§ **Exercise**
Using the records below, output the stretch that opens with the line containing "seated a → usesNode" and closes with the line containing "- apply (Permutation_app_inv_l", exactly and including both lines, with nothing more.

Collected data entries
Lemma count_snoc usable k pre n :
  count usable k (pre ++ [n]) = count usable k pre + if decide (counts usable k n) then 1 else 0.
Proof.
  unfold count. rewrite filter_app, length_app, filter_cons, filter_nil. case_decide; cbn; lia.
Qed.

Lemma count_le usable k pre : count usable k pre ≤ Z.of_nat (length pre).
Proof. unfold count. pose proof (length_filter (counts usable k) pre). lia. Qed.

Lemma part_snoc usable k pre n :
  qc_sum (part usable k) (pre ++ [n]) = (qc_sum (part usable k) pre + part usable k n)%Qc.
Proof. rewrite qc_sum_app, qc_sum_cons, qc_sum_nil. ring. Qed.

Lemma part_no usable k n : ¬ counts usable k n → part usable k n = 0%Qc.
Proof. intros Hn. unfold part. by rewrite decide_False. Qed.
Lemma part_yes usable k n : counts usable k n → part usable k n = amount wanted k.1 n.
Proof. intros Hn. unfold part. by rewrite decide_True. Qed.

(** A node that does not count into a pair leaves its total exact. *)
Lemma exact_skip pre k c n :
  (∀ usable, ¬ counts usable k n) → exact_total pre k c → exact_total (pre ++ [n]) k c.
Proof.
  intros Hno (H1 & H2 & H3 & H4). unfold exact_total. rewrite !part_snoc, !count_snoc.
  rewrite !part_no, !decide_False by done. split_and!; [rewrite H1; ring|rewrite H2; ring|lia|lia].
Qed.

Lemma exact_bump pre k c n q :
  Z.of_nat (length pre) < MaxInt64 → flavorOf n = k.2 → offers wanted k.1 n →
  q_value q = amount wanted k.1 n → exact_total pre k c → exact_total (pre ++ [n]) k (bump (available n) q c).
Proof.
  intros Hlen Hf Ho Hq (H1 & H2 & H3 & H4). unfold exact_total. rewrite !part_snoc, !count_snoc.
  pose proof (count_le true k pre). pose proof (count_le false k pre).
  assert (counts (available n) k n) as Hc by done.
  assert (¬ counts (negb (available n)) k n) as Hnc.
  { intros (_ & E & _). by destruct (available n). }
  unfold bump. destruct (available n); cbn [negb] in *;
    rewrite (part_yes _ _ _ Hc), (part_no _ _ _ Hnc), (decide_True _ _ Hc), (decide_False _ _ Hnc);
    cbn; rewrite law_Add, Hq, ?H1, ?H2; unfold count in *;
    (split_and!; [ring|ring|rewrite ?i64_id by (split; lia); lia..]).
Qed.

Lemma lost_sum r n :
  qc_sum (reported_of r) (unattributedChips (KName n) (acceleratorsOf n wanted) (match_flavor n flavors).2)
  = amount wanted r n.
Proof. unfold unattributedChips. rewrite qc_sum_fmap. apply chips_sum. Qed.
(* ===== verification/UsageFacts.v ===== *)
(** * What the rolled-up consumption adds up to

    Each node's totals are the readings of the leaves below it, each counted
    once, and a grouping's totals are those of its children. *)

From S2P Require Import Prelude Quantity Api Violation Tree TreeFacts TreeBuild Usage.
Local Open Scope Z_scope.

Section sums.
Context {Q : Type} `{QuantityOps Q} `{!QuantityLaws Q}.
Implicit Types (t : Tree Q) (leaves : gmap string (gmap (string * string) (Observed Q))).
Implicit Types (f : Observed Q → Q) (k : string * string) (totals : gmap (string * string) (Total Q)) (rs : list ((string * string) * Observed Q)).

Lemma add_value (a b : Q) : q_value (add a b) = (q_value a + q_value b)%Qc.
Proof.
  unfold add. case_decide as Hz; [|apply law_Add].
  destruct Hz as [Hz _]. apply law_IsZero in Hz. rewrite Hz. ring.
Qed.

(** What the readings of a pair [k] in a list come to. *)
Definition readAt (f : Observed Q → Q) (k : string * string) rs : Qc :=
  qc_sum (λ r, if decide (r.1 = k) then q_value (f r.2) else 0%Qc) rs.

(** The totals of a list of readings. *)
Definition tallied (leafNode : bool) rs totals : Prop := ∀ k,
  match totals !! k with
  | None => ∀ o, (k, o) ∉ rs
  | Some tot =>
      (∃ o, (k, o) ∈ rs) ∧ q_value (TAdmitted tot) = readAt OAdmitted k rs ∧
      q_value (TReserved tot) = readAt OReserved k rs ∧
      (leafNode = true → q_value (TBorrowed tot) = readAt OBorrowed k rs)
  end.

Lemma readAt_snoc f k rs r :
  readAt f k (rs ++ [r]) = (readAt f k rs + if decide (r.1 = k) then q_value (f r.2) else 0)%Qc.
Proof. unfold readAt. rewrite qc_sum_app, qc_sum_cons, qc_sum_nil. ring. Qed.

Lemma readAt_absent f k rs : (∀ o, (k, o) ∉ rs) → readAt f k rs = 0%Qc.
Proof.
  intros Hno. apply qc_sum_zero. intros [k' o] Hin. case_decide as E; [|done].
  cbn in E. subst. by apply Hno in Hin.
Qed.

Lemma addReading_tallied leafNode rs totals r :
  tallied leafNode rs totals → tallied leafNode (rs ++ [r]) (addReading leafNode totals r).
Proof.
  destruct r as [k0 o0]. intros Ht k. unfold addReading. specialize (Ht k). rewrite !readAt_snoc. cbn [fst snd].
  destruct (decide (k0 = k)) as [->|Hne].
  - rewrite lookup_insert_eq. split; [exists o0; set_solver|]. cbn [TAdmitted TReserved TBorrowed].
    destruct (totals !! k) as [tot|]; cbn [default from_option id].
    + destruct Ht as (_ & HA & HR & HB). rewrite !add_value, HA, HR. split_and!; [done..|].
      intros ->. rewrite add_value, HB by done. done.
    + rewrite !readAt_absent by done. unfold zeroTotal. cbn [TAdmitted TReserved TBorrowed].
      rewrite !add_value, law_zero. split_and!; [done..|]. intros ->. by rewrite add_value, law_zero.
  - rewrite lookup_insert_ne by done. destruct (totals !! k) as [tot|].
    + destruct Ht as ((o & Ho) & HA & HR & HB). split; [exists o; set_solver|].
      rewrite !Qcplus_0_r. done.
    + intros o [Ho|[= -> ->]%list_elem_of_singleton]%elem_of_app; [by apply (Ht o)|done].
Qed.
...
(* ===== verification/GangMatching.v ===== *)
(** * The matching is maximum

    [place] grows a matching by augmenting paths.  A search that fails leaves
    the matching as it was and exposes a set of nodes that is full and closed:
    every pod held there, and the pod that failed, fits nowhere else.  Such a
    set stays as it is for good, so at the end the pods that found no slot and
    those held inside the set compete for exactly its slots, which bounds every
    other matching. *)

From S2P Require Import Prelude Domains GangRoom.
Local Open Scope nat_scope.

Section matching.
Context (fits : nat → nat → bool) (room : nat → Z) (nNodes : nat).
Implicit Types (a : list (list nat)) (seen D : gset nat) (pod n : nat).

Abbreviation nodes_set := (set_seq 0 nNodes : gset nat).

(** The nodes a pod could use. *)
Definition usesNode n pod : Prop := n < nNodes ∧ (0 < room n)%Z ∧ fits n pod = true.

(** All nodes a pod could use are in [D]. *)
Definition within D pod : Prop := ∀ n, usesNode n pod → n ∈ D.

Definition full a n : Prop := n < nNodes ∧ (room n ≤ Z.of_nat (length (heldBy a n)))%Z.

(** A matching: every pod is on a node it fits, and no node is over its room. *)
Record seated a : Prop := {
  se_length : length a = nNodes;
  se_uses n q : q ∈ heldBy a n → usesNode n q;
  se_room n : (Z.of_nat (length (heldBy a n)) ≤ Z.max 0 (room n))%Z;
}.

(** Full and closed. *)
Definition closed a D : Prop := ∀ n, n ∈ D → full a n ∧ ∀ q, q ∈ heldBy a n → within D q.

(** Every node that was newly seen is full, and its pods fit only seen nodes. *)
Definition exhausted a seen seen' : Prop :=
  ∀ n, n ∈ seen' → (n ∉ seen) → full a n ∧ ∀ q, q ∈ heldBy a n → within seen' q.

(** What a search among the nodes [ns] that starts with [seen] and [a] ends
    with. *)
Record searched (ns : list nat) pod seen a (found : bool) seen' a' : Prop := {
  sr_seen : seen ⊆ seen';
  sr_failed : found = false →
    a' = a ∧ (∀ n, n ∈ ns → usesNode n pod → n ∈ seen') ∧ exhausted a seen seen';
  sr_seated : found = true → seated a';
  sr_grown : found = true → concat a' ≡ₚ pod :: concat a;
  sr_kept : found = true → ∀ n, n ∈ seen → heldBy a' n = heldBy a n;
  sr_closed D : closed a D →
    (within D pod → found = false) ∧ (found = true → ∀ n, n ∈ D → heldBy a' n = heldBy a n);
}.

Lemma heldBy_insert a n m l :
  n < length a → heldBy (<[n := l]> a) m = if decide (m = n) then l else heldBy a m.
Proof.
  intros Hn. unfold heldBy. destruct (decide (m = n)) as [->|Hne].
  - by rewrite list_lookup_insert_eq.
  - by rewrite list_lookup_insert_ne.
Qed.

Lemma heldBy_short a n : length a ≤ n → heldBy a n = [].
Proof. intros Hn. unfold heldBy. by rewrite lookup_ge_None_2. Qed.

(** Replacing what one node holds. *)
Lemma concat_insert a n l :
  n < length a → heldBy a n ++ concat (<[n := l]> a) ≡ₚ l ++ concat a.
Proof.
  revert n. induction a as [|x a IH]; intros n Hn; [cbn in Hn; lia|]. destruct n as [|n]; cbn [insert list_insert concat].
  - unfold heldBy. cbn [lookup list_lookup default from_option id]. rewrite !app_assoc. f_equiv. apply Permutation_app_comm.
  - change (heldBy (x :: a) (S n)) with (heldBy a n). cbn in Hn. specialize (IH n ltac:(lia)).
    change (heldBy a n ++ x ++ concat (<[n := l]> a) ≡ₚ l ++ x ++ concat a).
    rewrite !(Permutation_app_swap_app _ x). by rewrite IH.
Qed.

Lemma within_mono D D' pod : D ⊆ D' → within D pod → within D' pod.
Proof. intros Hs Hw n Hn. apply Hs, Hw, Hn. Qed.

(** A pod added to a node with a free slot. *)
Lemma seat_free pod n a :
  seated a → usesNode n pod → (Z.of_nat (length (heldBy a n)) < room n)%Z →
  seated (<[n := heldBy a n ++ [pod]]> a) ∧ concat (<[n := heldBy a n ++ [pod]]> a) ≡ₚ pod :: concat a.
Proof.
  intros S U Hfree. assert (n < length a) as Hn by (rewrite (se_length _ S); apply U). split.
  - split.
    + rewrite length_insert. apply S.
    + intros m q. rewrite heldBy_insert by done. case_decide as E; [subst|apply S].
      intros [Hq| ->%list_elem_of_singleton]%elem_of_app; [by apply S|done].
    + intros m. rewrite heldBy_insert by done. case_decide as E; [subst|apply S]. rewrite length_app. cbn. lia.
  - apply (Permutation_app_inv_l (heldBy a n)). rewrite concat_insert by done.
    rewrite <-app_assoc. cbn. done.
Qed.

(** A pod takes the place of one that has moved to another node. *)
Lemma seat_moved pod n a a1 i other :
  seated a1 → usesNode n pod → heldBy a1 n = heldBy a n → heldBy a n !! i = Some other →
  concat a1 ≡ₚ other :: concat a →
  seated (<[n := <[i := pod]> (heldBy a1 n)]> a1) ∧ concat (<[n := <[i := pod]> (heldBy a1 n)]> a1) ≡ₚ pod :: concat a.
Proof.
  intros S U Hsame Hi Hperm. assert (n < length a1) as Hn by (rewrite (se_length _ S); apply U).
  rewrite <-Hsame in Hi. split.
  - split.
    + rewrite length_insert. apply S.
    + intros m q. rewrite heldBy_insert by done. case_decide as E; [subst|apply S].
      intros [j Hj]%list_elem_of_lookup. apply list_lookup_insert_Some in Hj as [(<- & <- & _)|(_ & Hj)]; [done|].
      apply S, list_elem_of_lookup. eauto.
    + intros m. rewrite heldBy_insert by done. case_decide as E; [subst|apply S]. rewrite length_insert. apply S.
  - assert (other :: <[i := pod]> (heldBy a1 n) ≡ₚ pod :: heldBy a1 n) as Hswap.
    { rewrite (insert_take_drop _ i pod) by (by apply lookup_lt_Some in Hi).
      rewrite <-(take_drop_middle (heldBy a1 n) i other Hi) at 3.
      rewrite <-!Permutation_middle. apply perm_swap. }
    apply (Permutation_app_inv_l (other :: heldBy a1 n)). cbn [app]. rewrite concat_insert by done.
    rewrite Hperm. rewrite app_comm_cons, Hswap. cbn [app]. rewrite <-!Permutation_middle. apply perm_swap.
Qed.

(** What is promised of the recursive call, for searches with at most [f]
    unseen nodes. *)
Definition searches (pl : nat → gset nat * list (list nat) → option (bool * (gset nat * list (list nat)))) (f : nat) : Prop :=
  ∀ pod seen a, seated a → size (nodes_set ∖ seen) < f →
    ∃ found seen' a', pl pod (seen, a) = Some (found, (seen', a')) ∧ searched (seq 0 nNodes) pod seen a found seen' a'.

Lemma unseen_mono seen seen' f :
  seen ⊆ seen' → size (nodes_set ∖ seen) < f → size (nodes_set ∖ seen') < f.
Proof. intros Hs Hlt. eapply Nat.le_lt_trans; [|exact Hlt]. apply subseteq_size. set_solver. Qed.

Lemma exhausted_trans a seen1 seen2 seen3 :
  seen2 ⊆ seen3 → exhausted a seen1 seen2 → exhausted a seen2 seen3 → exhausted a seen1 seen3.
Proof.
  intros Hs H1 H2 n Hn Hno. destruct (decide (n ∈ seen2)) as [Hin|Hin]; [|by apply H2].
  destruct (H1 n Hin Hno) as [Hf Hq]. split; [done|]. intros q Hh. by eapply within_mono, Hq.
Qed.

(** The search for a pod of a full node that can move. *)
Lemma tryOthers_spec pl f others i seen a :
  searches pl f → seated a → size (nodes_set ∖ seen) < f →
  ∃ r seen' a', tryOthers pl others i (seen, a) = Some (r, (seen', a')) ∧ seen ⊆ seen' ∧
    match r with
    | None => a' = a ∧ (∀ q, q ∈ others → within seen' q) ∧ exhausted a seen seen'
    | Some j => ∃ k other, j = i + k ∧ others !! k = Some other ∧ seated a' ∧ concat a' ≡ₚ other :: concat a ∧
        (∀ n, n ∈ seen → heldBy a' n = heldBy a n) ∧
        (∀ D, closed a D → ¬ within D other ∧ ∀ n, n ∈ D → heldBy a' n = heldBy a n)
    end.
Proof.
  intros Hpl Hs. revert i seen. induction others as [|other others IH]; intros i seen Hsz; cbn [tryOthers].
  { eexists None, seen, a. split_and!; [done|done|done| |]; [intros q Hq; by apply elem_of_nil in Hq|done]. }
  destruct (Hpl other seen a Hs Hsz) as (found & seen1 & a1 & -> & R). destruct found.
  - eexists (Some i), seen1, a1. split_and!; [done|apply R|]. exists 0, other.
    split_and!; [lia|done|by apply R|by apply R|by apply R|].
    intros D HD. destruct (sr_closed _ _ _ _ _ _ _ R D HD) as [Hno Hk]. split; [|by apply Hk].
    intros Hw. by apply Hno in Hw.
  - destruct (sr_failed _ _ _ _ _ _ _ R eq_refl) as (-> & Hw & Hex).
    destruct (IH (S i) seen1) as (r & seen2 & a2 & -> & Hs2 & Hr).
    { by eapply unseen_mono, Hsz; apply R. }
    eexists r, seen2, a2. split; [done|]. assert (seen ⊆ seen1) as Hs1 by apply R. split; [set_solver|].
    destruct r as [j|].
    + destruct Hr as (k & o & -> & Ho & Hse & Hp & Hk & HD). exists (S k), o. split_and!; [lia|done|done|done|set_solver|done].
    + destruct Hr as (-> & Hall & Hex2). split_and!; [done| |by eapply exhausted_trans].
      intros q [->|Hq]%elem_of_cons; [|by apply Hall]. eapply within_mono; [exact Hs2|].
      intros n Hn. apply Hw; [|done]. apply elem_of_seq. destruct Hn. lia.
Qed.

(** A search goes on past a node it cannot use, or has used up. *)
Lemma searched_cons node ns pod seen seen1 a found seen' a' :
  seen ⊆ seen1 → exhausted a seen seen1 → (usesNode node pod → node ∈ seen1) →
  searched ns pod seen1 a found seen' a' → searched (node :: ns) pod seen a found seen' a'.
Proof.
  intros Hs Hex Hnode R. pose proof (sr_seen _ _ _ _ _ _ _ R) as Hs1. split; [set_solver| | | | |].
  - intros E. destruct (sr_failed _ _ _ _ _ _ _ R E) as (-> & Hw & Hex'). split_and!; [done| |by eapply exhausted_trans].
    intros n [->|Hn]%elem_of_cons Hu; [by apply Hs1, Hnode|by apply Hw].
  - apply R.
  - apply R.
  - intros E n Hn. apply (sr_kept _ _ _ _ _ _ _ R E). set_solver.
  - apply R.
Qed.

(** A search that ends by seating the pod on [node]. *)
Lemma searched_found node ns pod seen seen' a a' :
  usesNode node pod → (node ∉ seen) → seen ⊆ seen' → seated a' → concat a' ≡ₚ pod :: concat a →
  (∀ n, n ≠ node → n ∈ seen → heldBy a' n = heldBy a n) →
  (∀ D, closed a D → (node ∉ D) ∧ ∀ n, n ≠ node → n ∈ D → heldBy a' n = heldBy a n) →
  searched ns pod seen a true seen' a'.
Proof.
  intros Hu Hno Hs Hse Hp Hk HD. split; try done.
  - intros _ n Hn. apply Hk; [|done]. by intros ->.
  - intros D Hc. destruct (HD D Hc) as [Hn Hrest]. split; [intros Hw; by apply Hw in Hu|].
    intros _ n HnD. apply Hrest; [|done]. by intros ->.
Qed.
---
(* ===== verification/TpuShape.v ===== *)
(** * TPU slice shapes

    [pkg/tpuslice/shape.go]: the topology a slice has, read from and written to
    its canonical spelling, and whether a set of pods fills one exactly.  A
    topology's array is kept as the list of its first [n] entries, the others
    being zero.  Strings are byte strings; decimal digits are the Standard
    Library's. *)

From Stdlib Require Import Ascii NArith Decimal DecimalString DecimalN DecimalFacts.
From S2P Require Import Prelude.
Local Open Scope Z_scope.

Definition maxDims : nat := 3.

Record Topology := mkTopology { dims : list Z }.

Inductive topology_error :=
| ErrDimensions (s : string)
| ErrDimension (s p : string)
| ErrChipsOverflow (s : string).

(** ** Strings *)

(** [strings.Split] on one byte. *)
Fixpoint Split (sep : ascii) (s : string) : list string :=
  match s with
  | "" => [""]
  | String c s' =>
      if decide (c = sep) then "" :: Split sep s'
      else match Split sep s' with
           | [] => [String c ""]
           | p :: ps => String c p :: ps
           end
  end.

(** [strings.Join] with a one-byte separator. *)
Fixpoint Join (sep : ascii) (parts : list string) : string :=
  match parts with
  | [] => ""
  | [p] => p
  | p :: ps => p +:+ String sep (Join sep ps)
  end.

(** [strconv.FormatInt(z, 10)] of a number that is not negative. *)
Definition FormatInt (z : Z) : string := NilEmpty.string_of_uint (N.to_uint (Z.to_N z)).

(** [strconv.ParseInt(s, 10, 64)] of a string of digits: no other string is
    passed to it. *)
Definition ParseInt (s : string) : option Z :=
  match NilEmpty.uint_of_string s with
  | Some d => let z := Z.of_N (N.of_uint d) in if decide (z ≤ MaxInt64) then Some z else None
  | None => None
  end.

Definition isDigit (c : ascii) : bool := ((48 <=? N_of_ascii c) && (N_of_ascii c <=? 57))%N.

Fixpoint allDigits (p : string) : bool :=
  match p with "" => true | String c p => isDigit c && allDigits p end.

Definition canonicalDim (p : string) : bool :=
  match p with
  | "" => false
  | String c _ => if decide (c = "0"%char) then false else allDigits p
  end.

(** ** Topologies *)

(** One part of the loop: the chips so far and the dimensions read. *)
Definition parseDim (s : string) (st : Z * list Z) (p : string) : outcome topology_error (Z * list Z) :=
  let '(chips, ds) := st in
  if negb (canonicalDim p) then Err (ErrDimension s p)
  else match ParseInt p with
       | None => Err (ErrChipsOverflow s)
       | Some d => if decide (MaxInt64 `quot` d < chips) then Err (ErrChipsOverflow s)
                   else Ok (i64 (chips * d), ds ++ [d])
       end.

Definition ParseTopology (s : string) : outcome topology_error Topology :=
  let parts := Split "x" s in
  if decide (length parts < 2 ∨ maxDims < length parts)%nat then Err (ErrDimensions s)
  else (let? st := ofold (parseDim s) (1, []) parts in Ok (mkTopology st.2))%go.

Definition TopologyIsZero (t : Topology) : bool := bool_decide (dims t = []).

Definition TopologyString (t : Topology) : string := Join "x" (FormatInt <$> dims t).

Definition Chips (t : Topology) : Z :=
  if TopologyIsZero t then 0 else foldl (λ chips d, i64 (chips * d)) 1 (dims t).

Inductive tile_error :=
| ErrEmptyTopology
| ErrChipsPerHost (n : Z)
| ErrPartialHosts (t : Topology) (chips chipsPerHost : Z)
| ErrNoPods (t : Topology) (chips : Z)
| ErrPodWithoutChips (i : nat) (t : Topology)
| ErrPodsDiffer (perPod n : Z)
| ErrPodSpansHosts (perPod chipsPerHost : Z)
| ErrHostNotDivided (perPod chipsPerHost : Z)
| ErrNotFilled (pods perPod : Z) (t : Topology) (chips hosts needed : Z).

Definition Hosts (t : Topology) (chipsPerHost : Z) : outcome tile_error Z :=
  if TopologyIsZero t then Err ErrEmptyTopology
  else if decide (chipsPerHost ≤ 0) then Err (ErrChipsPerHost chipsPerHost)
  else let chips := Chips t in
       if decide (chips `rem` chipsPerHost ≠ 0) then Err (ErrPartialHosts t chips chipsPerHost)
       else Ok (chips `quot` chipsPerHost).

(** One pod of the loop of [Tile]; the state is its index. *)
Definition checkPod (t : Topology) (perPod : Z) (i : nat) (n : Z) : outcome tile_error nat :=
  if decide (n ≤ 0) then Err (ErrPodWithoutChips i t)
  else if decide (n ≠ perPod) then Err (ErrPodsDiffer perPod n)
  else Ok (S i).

§ **Finished exercise**
  seated a → usesNode n pod → (Z.of_nat (length (heldBy a n)) < room n)%Z →
  seated (<[n := heldBy a n ++ [pod]]> a) ∧ concat (<[n := heldBy a n ++ [pod]]> a) ≡ₚ pod :: concat a.
Proof.
  intros S U Hfree. assert (n < length a) as Hn by (rewrite (se_length _ S); apply U). split.
  - split.
    + rewrite length_insert. apply S.
    + intros m q. rewrite heldBy_insert by done. case_decide as E; [subst|apply S].
      intros [Hq| ->%list_elem_of_singleton]%elem_of_app; [by apply S|done].
    + intros m. rewrite heldBy_insert by done. case_decide as E; [subst|apply S]. rewrite length_app. cbn. lia.
  - apply (Permutation_app_inv_l (heldBy a n)). rewrite concat_insert by done.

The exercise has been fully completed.